(Beginning of Source material)
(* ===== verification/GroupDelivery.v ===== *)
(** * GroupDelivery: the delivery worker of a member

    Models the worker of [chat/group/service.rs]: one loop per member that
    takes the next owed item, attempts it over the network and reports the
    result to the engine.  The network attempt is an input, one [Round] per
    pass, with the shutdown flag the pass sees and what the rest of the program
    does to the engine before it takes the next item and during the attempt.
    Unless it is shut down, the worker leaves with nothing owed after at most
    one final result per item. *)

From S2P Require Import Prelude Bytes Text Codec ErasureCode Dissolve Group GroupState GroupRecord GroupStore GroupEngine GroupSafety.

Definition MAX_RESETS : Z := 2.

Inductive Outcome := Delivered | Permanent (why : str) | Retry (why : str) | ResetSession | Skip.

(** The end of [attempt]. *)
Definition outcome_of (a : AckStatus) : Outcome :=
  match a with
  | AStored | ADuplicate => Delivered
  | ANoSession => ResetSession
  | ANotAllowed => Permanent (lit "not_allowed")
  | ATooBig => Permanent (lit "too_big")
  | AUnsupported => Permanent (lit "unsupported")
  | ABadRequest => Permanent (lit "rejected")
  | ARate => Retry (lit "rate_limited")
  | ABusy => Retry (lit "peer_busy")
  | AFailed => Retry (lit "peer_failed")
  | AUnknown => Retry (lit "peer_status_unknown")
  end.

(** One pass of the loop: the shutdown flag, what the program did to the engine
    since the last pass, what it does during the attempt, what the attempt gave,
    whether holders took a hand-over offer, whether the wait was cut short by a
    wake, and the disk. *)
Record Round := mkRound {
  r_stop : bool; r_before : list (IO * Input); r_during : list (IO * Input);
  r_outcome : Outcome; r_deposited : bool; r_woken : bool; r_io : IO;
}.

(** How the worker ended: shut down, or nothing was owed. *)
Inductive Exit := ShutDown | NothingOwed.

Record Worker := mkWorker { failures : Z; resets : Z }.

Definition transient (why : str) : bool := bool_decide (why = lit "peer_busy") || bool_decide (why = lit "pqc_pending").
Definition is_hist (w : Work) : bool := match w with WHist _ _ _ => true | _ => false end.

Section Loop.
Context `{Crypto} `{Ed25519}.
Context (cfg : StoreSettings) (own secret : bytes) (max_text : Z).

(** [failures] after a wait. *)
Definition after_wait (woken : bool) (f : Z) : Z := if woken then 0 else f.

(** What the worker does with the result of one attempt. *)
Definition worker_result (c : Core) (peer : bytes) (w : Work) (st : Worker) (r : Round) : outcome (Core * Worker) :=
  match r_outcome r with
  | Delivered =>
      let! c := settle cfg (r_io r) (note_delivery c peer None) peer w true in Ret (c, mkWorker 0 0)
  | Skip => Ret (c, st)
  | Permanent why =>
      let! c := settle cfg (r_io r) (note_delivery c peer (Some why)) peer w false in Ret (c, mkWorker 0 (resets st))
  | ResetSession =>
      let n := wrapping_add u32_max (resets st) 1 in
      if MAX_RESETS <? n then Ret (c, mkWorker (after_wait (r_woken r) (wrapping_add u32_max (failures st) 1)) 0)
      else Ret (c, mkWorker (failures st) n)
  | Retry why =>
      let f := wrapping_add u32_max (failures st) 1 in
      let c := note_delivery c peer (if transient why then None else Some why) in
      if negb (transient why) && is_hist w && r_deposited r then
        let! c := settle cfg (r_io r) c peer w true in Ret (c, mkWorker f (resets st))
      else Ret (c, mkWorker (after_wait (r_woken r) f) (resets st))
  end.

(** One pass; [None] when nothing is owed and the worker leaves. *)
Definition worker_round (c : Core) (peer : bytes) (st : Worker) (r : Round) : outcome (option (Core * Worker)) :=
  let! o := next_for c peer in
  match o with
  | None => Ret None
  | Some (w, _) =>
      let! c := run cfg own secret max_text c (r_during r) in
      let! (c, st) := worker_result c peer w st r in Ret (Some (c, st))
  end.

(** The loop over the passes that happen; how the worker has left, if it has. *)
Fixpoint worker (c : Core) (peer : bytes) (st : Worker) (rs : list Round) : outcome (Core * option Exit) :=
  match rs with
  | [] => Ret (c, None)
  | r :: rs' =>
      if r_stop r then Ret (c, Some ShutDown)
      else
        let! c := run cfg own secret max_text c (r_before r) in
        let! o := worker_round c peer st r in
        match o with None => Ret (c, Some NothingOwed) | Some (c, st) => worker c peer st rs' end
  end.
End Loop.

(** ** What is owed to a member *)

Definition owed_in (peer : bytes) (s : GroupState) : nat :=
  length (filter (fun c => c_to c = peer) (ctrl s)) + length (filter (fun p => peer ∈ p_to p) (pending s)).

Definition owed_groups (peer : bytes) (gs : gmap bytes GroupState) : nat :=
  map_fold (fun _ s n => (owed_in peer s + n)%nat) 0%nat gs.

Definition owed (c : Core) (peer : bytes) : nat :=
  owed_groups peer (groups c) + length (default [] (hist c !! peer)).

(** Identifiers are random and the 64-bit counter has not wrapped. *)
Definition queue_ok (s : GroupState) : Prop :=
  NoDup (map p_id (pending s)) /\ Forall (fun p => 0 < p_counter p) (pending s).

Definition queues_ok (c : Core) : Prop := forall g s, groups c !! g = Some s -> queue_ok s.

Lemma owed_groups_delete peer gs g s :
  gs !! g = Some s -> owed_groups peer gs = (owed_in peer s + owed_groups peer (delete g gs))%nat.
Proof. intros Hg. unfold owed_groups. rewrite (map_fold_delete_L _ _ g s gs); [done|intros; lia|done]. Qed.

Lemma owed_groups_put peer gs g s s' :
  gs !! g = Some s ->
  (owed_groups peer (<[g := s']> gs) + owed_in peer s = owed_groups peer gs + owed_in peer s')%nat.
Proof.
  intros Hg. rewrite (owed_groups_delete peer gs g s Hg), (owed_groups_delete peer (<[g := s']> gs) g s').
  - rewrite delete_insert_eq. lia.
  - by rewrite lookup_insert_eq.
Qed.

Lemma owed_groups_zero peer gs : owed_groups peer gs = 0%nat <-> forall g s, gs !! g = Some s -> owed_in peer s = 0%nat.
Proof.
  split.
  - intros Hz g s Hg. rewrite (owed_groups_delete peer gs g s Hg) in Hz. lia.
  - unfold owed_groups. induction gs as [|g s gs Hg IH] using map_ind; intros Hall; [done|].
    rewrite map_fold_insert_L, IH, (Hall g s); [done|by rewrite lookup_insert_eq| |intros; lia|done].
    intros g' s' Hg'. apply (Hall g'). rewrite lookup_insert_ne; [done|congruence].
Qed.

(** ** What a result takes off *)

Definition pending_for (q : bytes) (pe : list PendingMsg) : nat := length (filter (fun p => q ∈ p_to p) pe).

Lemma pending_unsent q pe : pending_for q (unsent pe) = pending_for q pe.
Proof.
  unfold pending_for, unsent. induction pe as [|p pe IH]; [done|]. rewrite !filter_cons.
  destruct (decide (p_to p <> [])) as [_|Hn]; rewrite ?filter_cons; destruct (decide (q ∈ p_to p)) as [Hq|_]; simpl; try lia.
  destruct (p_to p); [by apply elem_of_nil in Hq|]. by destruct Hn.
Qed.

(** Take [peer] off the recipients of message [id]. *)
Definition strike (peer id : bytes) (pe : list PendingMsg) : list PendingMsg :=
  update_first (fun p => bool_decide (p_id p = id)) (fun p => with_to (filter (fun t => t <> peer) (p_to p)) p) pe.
(End of Source material)
• _Assignment_
A single number is the answer: how many lines of the material contain "Delivered"?

• _Exercise answer_
3